Stored items:
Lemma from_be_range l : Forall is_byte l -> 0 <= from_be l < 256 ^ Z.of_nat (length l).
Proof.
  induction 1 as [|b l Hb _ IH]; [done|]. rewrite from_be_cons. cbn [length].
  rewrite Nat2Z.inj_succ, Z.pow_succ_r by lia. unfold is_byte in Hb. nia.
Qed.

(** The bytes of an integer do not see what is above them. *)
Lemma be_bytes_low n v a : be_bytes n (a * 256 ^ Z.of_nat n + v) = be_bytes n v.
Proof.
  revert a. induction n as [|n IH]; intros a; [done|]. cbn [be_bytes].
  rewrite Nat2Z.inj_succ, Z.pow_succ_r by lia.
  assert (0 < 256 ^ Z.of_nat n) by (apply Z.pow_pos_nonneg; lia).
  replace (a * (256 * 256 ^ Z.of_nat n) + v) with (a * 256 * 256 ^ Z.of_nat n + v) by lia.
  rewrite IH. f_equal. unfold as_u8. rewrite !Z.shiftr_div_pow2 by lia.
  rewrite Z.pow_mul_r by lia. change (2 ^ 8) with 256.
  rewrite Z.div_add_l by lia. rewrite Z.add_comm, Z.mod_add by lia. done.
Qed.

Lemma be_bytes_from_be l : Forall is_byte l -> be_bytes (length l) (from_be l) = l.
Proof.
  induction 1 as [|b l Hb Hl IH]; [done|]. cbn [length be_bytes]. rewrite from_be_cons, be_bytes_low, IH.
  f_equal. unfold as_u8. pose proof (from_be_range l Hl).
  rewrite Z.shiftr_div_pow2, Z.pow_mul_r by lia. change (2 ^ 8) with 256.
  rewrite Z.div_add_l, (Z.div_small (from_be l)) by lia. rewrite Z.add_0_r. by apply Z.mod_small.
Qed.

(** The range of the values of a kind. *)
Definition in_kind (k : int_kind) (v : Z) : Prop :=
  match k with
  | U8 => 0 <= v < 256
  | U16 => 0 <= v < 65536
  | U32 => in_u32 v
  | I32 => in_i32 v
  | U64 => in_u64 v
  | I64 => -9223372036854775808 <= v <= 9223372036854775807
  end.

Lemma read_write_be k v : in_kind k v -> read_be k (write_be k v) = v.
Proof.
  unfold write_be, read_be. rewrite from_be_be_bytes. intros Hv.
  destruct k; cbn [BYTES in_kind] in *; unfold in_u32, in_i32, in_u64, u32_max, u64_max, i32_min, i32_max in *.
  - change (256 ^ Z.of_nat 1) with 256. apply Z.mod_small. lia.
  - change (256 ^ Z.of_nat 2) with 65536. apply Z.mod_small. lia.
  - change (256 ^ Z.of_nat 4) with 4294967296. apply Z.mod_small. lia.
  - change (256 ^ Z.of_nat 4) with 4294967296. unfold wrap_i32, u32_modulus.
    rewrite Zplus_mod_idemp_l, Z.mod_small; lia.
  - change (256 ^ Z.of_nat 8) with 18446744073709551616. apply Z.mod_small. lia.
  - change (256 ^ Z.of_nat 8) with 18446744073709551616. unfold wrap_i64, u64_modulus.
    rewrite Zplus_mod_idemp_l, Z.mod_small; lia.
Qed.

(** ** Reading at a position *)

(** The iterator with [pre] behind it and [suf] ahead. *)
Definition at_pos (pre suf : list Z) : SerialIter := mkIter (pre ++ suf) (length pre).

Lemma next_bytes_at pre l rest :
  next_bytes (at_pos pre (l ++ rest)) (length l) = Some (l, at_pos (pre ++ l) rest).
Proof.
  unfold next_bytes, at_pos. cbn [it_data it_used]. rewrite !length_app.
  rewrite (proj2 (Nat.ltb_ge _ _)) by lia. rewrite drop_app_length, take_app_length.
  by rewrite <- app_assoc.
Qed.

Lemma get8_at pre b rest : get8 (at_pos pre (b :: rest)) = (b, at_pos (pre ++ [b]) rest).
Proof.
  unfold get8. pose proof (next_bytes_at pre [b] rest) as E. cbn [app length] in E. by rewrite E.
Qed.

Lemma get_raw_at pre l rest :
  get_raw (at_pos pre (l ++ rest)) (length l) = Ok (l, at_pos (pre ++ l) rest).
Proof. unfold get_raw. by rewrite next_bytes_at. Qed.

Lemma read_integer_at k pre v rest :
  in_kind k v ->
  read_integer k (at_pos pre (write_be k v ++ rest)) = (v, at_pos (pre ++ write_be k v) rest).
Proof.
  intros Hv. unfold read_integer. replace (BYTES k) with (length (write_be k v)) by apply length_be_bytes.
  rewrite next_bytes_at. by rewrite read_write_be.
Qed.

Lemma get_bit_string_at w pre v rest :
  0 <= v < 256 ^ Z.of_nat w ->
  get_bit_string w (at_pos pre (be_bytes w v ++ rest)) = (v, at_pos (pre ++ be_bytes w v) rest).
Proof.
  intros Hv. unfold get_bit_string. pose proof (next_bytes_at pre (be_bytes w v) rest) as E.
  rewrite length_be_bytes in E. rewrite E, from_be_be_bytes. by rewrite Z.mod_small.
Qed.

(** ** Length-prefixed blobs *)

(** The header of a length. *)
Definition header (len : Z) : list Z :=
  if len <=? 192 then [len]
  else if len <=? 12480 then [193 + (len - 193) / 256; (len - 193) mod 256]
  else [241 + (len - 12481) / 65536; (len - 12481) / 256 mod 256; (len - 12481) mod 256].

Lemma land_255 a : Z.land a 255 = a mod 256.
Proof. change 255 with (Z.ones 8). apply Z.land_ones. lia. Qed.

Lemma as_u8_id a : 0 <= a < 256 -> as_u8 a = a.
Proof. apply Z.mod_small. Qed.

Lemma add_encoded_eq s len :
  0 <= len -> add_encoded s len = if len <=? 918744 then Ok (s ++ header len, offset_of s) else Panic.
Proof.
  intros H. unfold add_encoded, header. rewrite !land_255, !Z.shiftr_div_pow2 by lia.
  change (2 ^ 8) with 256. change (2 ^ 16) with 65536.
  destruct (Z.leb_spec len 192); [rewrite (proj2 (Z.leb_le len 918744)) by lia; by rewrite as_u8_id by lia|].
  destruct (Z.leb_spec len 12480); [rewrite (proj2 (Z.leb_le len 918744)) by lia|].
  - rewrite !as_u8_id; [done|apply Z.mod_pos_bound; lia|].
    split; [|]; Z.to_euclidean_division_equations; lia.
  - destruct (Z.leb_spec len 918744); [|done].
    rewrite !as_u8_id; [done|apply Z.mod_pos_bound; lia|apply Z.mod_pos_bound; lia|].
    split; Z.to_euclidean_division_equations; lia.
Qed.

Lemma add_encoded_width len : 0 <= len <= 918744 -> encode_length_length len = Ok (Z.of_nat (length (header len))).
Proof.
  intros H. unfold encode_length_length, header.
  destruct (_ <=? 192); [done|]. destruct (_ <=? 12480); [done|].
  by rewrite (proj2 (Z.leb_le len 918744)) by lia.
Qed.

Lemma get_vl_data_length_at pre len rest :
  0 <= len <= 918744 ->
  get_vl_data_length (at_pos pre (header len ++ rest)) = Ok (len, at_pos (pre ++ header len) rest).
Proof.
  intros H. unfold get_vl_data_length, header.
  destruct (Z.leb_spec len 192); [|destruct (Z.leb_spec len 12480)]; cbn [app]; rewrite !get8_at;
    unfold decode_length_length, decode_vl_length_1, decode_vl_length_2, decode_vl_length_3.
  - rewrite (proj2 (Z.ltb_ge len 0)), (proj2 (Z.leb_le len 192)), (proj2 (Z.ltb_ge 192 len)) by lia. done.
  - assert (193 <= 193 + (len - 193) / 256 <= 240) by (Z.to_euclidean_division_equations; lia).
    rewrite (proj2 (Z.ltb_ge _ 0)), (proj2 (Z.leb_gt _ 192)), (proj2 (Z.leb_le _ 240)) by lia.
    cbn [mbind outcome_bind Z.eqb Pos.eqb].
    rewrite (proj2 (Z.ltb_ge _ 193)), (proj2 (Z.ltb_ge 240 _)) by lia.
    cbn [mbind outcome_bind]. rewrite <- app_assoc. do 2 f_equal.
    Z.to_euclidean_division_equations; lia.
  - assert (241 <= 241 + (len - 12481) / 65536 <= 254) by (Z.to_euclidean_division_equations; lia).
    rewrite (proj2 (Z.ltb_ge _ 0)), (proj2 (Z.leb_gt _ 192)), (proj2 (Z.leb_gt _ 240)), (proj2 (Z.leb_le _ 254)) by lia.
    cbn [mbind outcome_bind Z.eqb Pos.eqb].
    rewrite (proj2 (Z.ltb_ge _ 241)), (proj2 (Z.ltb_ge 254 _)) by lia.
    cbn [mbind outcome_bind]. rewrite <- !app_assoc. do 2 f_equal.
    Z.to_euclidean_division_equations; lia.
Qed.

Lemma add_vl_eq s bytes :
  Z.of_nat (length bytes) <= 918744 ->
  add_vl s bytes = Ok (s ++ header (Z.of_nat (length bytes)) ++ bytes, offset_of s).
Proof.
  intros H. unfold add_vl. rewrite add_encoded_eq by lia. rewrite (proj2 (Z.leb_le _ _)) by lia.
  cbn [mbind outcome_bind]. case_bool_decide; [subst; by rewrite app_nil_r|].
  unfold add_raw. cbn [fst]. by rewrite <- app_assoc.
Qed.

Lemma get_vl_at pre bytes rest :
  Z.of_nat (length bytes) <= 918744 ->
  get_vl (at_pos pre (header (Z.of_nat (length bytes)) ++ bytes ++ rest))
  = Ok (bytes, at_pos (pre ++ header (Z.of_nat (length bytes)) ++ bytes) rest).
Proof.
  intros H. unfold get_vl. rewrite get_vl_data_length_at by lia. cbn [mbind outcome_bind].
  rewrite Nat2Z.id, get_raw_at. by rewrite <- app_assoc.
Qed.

> [What the task asks]: Would you filter the records and copy each line that contains the word "split"?

> [Task response]:
    split; [|]; Z.to_euclidean_division_equations; lia.
    split; Z.to_euclidean_division_equations; lia.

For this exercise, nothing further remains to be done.